The use of the Nintendo Wii remote as the handheld paper throwing control, we found that the Wii patch being used in Max/MSP supported the rumble pack inside the controller. With this integration we decided that rather than fit rumble packs to the bike itself we could use the handheld controller to provide force feedback due to the gamer always holding the controller whilst playing the game. This is where we ran into technical issues with the Wii remote.
The Wii remote is set up so that a paper is thrown using the remotes accelerometer and at a specific value a paper is released. This method proved to be successful in that when the controller is flicked the accelerated value will deploy a paper within flash.

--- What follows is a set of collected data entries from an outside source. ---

(** [ioutil.ReadFile], [json.Unmarshal] into a [crlSetHeader] (the header as
    the call leaves it, and the error), [pem.Decode] (the bytes of the first
    block, if there is one), [x509.ParseCertificate] (the certificate's
    [RawSubjectPublicKeyInfo]), SHA-256 and [base64.StdEncoding.DecodeString]. *)
Variable ReadFile : string -> result (list byte).
Variable json_Unmarshal : list byte -> crlSetHeader -> crlSetHeader * option string.
Variable pem_Decode : list byte -> option (list byte).
Variable x509_ParseCertificate : list byte -> result (list byte).
Variable sha256_Sum : list byte -> list byte.
Variable base64_DecodeString : string -> result (list byte).

(** [getHeader]: the trace, and the named results [header], [rest] and [ok] as
    they stand at the return. *)
Definition getHeader (filename : string) : list event * (crlSetHeader * list byte * bool) :=
  match ReadFile filename with
  | Err err =>
      ([Stderr ("Failed to read CRLSet: " ++ err ++ nl)%string], (zero_header, [], false))
  | Ok c =>
      if len c <? 2 then
        ([Stderr ("CRLSet truncated at header length" ++ nl)%string], (zero_header, [], false))
      else
        let headerLen := Z.lor (byte_val (index c 0)) (Z.shiftl (byte_val (index c 1)) 8) in
        let c := slice_from c 2 in
        if len c <? headerLen then
          ([Stderr ("CRLSet truncated at header" ++ nl)%string], (zero_header, [], false))
        else
          let headerBytes := slice_to c headerLen in
          let c := slice_from c headerLen in
          match json_Unmarshal headerBytes zero_header with
          | (header, Some err) =>
              ([Stderr ("Failed to parse header: " ++ err)%string], (header, [], false))
          | (header, None) => ([], (header, c, true))
          end
  end.

(** Lines 203-227 of [dump]: the filter, or the return of [false]. *)
Definition certificate_spki (certificateFilename : string) : list event * option (list byte) :=
  if (0 <? String.length certificateFilename)%nat then
    match ReadFile certificateFilename with
    | Err err => ([Stderr ("Failed to read certificate: " ++ err ++ nl)%string], None)
    | Ok certBytes =>
        let derBytes :=
          match pem_Decode certBytes with
          | None => certBytes
          | Some blockBytes => blockBytes
          end in
        match x509_ParseCertificate derBytes with
        | Err err => ([Stderr ("Failed to parse certificate: " ++ err ++ nl)%string], None)
        | Ok rawSubjectPublicKeyInfo => ([], Some (sha256_Sum rawSubjectPublicKeyInfo))
        end
    end
  else ([], Some []).

Definition dump (filename certificateFilename : string) : option (list event * bool) :=
  let '(t0, (_, c, ok)) := getHeader filename in
  if negb ok then Some (t0, false)
  else
    match certificate_spki certificateFilename with
    | (t1, None) => Some (t0 ++ t1, false)
    | (t1, Some spki) =>
        match dump_body spki c with
        | Some (t2, b) => Some (t0 ++ t1 ++ t2, b)
        | None => None
        end
    end.

(** The loop over one list of [dumpSPKIs]. *)
Fixpoint dump_spki_list (spkis : list string) : list event :=
  match spkis with
  | [] => []
  | spki :: spkis' =>
      match base64_DecodeString spki with
      | Err _ => Stderr (spki ++ " is not a valid SPKI" ++ nl)%string :: dump_spki_list spkis'
      | Ok spkiBytes => Stdout (tab ++ tab ++ "\\x" ++ hex spkiBytes ++ nl)%string
                          :: dump_spki_list spkis'
      end
  end.

(** The loop of [dumpSPKIs] over the fields of the header. *)
Fixpoint dump_fields (fs : list (string * go_value)) : list event :=
  match fs with
  | [] => []
  | (fieldName, v) :: fs' =>
      if negb (HasSuffix fieldName "SPKIs") then dump_fields fs'
      else if negb (go_type_eqb (type_of v) TStringSlice) then
        Stderr ("field " ++ quote ++ fieldName ++ quote ++ " is a " ++ type_name (type_of v)
                ++ " and not the expected []string" ++ nl)%string :: dump_fields fs'
      else
        match v with
        | VStrings spkis => dump_spki_list spkis ++ dump_fields fs'
        | VInt _ => dump_fields fs'
        end
  end.

Definition dumpSPKIs (filename : string) : list event * bool :=
  let '(t0, (header, _, ok)) := getHeader filename in
  if negb ok then (t0, false)
  else (t0 ++ dump_fields (fields header), true).

End Files.

(** ** [fetch] *)

Record updateCheck : Type := { URL : string; Version : string }.
Record updateApp : Type := { AppId : string; UpdateCheck : updateCheck }.
Record update : Type := { Apps : list updateApp }.

Definition crlSetAppId : string := "hfnkpimlhhgieaddgfemjhofmfblmnib".

Definition HEXDIGIT (n : Z) : ascii :=
  if n <? 10 then ascii_of_nat (Z.to_nat (48 + n)) else ascii_of_nat (Z.to_nat (55 + n)).

(** [url.QueryEscape], which [url.Values.Encode] applies to keys and values. *)
Fixpoint QueryEscape (s : string) : string :=
  match s with
  | EmptyString => EmptyString
  | String ch s' =>
      let n := Z.of_nat (nat_of_ascii ch) in
      if ((97 <=? n) && (n <=? 122)) || ((65 <=? n) && (n <=? 90)) || ((48 <=? n) && (n <=? 57))
         || (n =? 45) || (n =? 95) || (n =? 46) || (n =? 126)
      then String ch (QueryEscape s')
      else if n =? 32 then String "+" (QueryEscape s')
      else String "%" (String (HEXDIGIT (n / 16)) (String (HEXDIGIT (n mod 16)) (QueryEscape s')))
  end.

Definition buildVersionRequestURL : string :=
  ("https://clients2.google.com/service/update2/crx?x="
   ++ QueryEscape ("id=" ++ crlSetAppId ++ "&v=&uc" ++ "&acceptformat=crx3"))%string.

(** [crxHeader] reflects the binary header of a CRX file. *)
Record crxHeader : Type := {
  Magic : list byte;
  crxVersion : Z;
  HeaderLen : Z
}.

Definition le_uint32 (c : list byte) : Z :=
  byte_val (index c 0) + 2 ^ 8 * byte_val (index c 1) + 2 ^ 16 * byte_val (index c 2)
  + 2 ^ 24 * byte_val (index c 3).

(** [binary.Read(crx, binary.LittleEndian, &header)] on a [bytes.Buffer]: the
    twelve bytes of the header are read in full or the read fails; the buffer
    that is left comes with the header. *)
Definition binary_Read (crx : list byte) : result (crxHeader * list byte) :=
  if len crx =? 0 then Err "EOF"
  else if len crx <? 12 then Err "unexpected EOF"
  else Ok ({| Magic := slice_to crx 4;
              crxVersion := le_uint32 (slice_from crx 4);
              HeaderLen := le_uint32 (slice_from crx 8) |},
           slice_from crx 12).

(** [bytes.Buffer.Next]: the next [n] bytes, or all that is left, and the
    buffer after them. *)
Definition Buffer_Next (crx : list byte) (n : Z) : list byte * list byte :=
  let m := Z.min n (len crx) in
  (slice_to crx m, slice_from crx m).

(** A file of a ZIP archive: its name, and what [Open] and the copy of the
    opened reader give. *)
Record zip_File : Type := { Name : string; Open : result (list byte) }.

Definition magic : list byte := list_byte_of_string "Cr24".

Section Fetch.

(** [http.Get] followed by [ioutil.ReadAll] of the body, [xml.Unmarshal] into
    an [update], and [zip.NewReader] over a [ReaderAt] and a size. *)
Variable http_Get : string -> result (result (list byte)).
Variable xml_Unmarshal : list byte -> update -> update * option string.
Variable zip_NewReader :
  (list byte -> Z -> go (list byte * (Z * option string))) -> Z -> result (list zip_File).

(** Lines 135-185 of [fetch]: the downloaded bytes are a CRX whose archive
    holds the CRLSet. *)
Definition fetch_crx (crxBytes : list byte) : list event * bool :=
  match binary_Read crxBytes with
  | Err err => ([Stderr ("Failed to parse CRX header: " ++ err ++ nl)%string], false)
  | Ok (header, crx) =>
      if negb (bytes_Equal (Magic header) magic) || (to_int (HeaderLen header) <? 0) then
        ([Stderr ("Downloaded file doesn't look like a CRX" ++ nl)%string], false)
      else
        let '(protoHeader, crx) := Buffer_Next crx (to_int (HeaderLen header)) in
        if negb (len protoHeader =? to_int (HeaderLen header)) then
          ([Stderr ("Downloaded file doesn't look like a CRX" ++ nl)%string], false)
        else
          let zipBytes := crx in
          match zip_NewReader (ReadAt crx) (len zipBytes) with
          | Err err => ([Stderr ("Failed to parse ZIP file: " ++ err ++ nl)%string], false)
          | Ok files =>
              match find (fun file => String.eqb (Name file) "crl-set") files with
              | None =>
                  ([Stderr ("Downloaded CRX didn't contain a CRLSet" ++ nl)%string], false)
              | Some crlFile =>
                  match Open crlFile with
                  | Err err =>
                      ([Stderr ("Failed to open crl-set in ZIP: " ++ err ++ nl)%string], false)
                  | Ok crlSet => ([Stdout (string_of_list_byte crlSet)], true)
                  end
              end
          end
  end.

Definition fetch : list event * bool :=
  match http_Get buildVersionRequestURL with
  | Err err => ([Stderr ("Failed to get current version: " ++ err ++ nl)%string], false)
  | Ok (Err err) => ([Stderr ("Failed to read version reply: " ++ err ++ nl)%string], false)
  | Ok (Ok bodyBytes) =>
      match xml_Unmarshal bodyBytes {| Apps := [] |} with
      | (_, Some err) => ([Stderr ("Failed to parse version reply: " ++ err ++ nl)%string], false)
      | (reply, None) =>
          let '(crxURL, version) :=
            match find (fun app => String.eqb (AppId app) crlSetAppId) (Apps reply) with
            | Some app => (URL (UpdateCheck app), Version (UpdateCheck app))
            | None => (EmptyString, EmptyString)
            end in
          let t0 := [Stderr ("Downloading CRLSet version " ++ version ++ nl)%string] in
          if (String.length crxURL =? 0)%nat then
            (t0 ++ [Stderr ("Failed to parse Omaha response" ++ nl)%string], false)
          else
            match http_Get crxURL with
            | Err err => (t0 ++ [Stderr ("Failed to get CRX: " ++ err ++ nl)%string], false)
            | Ok (Err err) =>
                (t0 ++ [Stderr ("Failed to download CRX: " ++ err ++ nl)%string], false)
            | Ok (Ok crxBytes) =>
                let '(t1, b) := fetch_crx crxBytes in (t0 ++ t1, b)
            end
      end
  end.

End Fetch.


(** ** Go's [encoding/base64]

    The package lies outside the repository; [base64.DecodeString] follows the
    documented behaviour of [base64.StdEncoding.DecodeString]: carriage returns
    and line feeds are skipped, the rest is read four symbols at a time, and
    only the last group may carry padding.  The text of the error is not used
    by the program and is kept short. *)
Module base64.

Definition symbol (b : byte) : option Z :=
  let n := byte_val b in
  if (65 <=? n) && (n <=? 90) then Some (n - 65)
  else if (97 <=? n) && (n <=? 122) then Some (n - 71)
  else if (48 <=? n) && (n <=? 57) then Some (n + 4)
  else if n =? 43 then Some 62
  else if n =? 47 then Some 63
  else None.

Definition is_pad (b : byte) : bool := byte_val b =? 61.

Definition is_newline (b : byte) : bool := (byte_val b =? 10) || (byte_val b =? 13).

Definition corrupt : string := "illegal base64 data".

With this setup we thought we can use the values for the paper deployment and set them to trigger the Wii remote rumble pack so when a paper is thrown the controller will vibrate each time. We spent time setting up the patch so it would trigger the vibration when the correct paper throwing value was met. Unfortunately for reasons still unknown each time the accelerometer and rumble pack ran simultaneously the values would constantly change, which meant the accuracy and continuity of the in game paper throwing was failing, and became unusable whilst the vibration setting was connected.

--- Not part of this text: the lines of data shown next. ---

(** A step with the zero action while the particles are apart and inside
    their limits: no clamp, no collision, only drag and integration. *)
Lemma free_flight_step (ya ypa va aa yb ypb vb ab : R) :
  0 <= ya <= 49 -> 1 <= yb <= 48 -> 3 <= ya - yb ->
  BallPush.envAfter
    (BallPush.stepPhysics (onYAxis ya ypa va aa yb ypb vb ab true) 0 0)
  = onYAxis (2 * ya - ypa - va / 2400) ya
            ((2 * ya - ypa - va / 2400 - ypa) * 30) (- (3 / 2) * va)
            (2 * yb - ypb - vb / 4800) yb
            ((2 * yb - ypb - vb / 4800 - ypb) * 30) (- (3 / 4) * vb) true.
Proof.
  intros Ha Hb Hab.
  rewrite stepPhysics_unfold; cbn zeta; cbn [BallPush.envAfter].
  rewrite beforeIntegrate_unfold; cbn zeta; cbn [fst].
  rewrite containAgent_noop.
  2:{ cbn; rewrite Len_on_Y; lra. }
  rewrite resolveCollision_noop.
  2:{ unfold BallPush.ballOverlapOf; cbn; unfold Sub; cbn [X Y].
      rewrite Len_on_Y; lra. }
  cbn [fst].
  rewrite containBall_noop.
  2:{ cbn; rewrite Len_on_Y; lra. }
  rewrite checkCentered_noop.
  2:{ cbn; rewrite Len_on_Y; lra. }
  cbn [fst]; unfold BallPush.integrate, onYAxis.
  cbn [BallPush.Agent BallPush.Ball BallPush.HasTouchedBall BallPush.HasCenteredBall
       BallPush.Settings BallPush.applyForces].
  unfold BallPush.agentControlForceOf; rewrite controlVecOf_zero.
  f_equal; unfold StepParticle; vsimpl; cbn; f_equal; apply Vec_eq; lra.
Qed.

Lemma Reachable_free_flight (ya ypa va aa yb ypb vb ab : R)
  (ya' va' aa' yb' vb' ab' : R) :
  BallPush.Reachable BallPush.DefaultBallPushSettings
    (onYAxis ya ypa va aa yb ypb vb ab true) ->
  0 <= ya <= 49 -> 1 <= yb <= 48 -> 3 <= ya - yb ->
  ya' = 2 * ya - ypa - va / 2400 ->
  va' = (ya' - ypa) * 30 ->
  aa' = - (3 / 2) * va ->
  yb' = 2 * yb - ypb - vb / 4800 ->
  vb' = (yb' - ypb) * 30 ->
  ab' = - (3 / 4) * vb ->
  BallPush.Reachable BallPush.DefaultBallPushSettings
    (onYAxis ya' ya va' aa' yb' yb vb' ab' true).
Proof.
  intros HR Ha Hb Hab -> -> -> -> -> ->.
  eapply BallPush.ReachStep; [exact HR |].
  rewrite (BallPush_Step_valid _ 0 0) by lra; cbn zeta.
  rewrite (free_flight_step ya ypa va aa yb ypb vb ab Ha Hb Hab).
  reflexivity.
Qed.
(** The group of one member, read off the inputs. *)
Lemma element_group_closed nodes members ds result_type segments eid ni nj :
  segments <> 0 ->
  element_group nodes members ds result_type segments (eid, (ni, nj))
  = match zitem nodes ni, zitem nodes nj,
          sel ds eid (fst (components result_type)),
          sel ds eid (snd (components result_type)) with
    | Ok c1, Ok c2, Ok v_i, Ok v_j =>
        ribbon_traces (eid, (ni, nj))
          {| r_c1 := c1; r_c2 := c2; r_vi := v_i; r_vj := v_j;
             r_arrays := ribbon_arrays c1 c2 v_i v_j
                           (scale_factor members ds result_type) segments |}
          (scale_factor members ds result_type)
          (all_values_of members ds result_type) segments false false
    | _, _, _, _ => []
    end.
Proof.
  intros HS. unfold element_group, element_ribbon.
  destruct (zitem nodes ni) as [c1|]; [|reflexivity].
  destruct (zitem nodes nj) as [c2|]; [|reflexivity].
  destruct (sel ds eid _) as [v_i|]; [|reflexivity].
  destruct (sel ds eid _) as [v_j|]; [|reflexivity].
  now rewrite mesh_arrays_closed by exact HS.
Qed.

Lemma element_group_zero nodes members ds result_type m :
  element_group nodes members ds result_type 0 m = [].
Proof.
  destruct m as [eid [ni nj]]. unfold element_group, element_ribbon.
  destruct (zitem nodes ni) as [c1|]; [|reflexivity].
  destruct (zitem nodes nj) as [c2|]; [|reflexivity].
  destruct (sel ds eid _) as [v_i|]; [|reflexivity].
  destruct (sel ds eid _) as [v_j|]; [|reflexivity].
  now rewrite mesh_arrays_zero.
Qed.

Lemma element_group_missing nodes members ds result_type segments e m :
  (forall c, is_ok (sel ds e c) = false) -> fst m = e ->
  element_group nodes members ds result_type segments m = [].
Proof.
  intros Hmiss <-. destruct m as [eid [ni nj]]. cbn [fst] in *.
  unfold element_group, element_ribbon.
  destruct (zitem nodes ni) as [c1|]; [|reflexivity].
  destruct (zitem nodes nj) as [c2|]; [|reflexivity].
  pose proof (Hmiss (fst (components result_type))) as H.
  destruct (sel ds eid (fst (components result_type))); [discriminate H | reflexivity].
Qed.

Lemma ribbon_undisplaced m c1 c2 v_i v_j segments scale1 scale2 av1 av2 :
  map undisplaced
    (ribbon_traces m {| r_c1 := c1; r_c2 := c2; r_vi := v_i; r_vj := v_j;
                        r_arrays := ribbon_arrays c1 c2 v_i v_j scale2 segments |}
                   scale2 av2 segments false false)
  = map undisplaced
    (ribbon_traces m {| r_c1 := c1; r_c2 := c2; r_vi := v_i; r_vj := v_j;
                        r_arrays := ribbon_arrays c1 c2 v_i v_j scale1 segments |}
                   scale1 av1 segments false false).
Proof.
  destruct m as [eid [ni nj]], c1 as [[x1 y1] z1], c2 as [[x2 y2] z2].
  unfold ribbon_traces, ribbon_arrays, step_arrays, edge.
  cbn [r_c1 r_c2 r_vi r_vj r_arrays map undisplaced trace_x trace_z baseline
       trace_intensity trace_triangles X Y Z_ C mx my mz mi mj mk intensity sx sz].
  cbv zeta. unfold undisplaced, baseline, trace_x, trace_z, trace_intensity, trace_triangles.
  cbn [mx my mz mi mj mk intensity sx sz]. rewrite !evens_pairs. reflexivity.
Qed.

Lemma ribbon_displaced m c1 c2 v_i v_j segments scale av1 av2 :
  map displaced
    (ribbon_traces m {| r_c1 := c1; r_c2 := c2; r_vi := v_i; r_vj := v_j;
                        r_arrays := ribbon_arrays c1 c2 v_i v_j scale segments |}
                   scale av2 segments false false)
  = map displaced
    (ribbon_traces m {| r_c1 := c1; r_c2 := c2; r_vi := v_i; r_vj := v_j;
                        r_arrays := ribbon_arrays c1 c2 v_i v_j scale segments |}
                   scale av1 segments false false).
Proof.
  destruct m as [eid [ni nj]], c1 as [[x1 y1] z1], c2 as [[x2 y2] z2]. reflexivity.
Qed.
Lemma summary_loop_final_state (self : VaRCalculator) (levels : list Q) :
  returns self <> [] ->
  Forall (fun cl => 0 <= cl /\ cl <= 1) levels ->
  forall (acc : list SummaryRow) (g : rng),
  exists rows,
    summary_loop self levels acc g
    = OK (rows,
          snd (draws (length levels * (standard_sample_size + default_simulations)) g)).
Proof using sqrtQ_nonneg.
  intros Hne Hl. induction Hl as [|cl levels [H0 H1] Hl IH]; intros acc g.
  - exists acc. reflexivity.
  - destruct (var_parametric_eq self cl g H0 H1) as [z [_ Hp]].
    set (g1 := snd (draws standard_sample_size g)) in *.
    destruct (var_historical_total self cl g1 Hne H0 H1) as [h Hh].
    destruct (var_monte_carlo_eq self cl default_simulations g1
                default_simulations_pos H0 H1) as [m [_ Hm]].
    set (g2 := snd (draws default_simulations g1)) in *.
    destruct (level_label_valid cl (conj H0 H1))
      as [c [p [k [_ [_ [_ [_ [_ Hlab]]]]]]]].
    destruct (IH (acc ++ [mkRow (NilZero.string_of_int (Z.to_int k) ++ "%")
                            (Fabs (Fadd (Series_mean (returns self))
                                        (Fmul (Series_std (returns self)) z)))
                            h (Fabs m)])%list g2) as [rows Hrows].
    exists rows. cbn [summary_loop]. unfold bind at 1. unfold lift. rewrite Hlab.
    unfold bind at 1. rewrite Hp.
    unfold bind at 1. rewrite Hh. unfold bind at 1. rewrite Hm.
    rewrite Hrows. do 2 f_equal.
    change (length (cl :: levels)) with (S (length levels)).
    rewrite Nat.mul_succ_l.
    rewrite (Nat.add_comm (length levels * _)%nat), draws_snd_add.
    rewrite (draws_snd_add standard_sample_size default_simulations g).
    reflexivity.
Qed.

The Flash Server also created problems in the area of force feedback in the sense that we could have set up features in Flash to communicated back to Max/MSP to trigger the vibration of the controller that would be independent of the accelerometer. However it is a stated fact from the creators of the Flash Server, that if Flash is working on any thing other than the server communication then the two way Flash to Max/MSP communication is lost and is only drawing data from Max to Flash but not back.
Force feedback is certainly a feature we wish we could have added and with more time would have. Technical issues were at fault and we couldn't risk jeopardising the games control functions for the sake of force feedback if the controls are in fact unusable.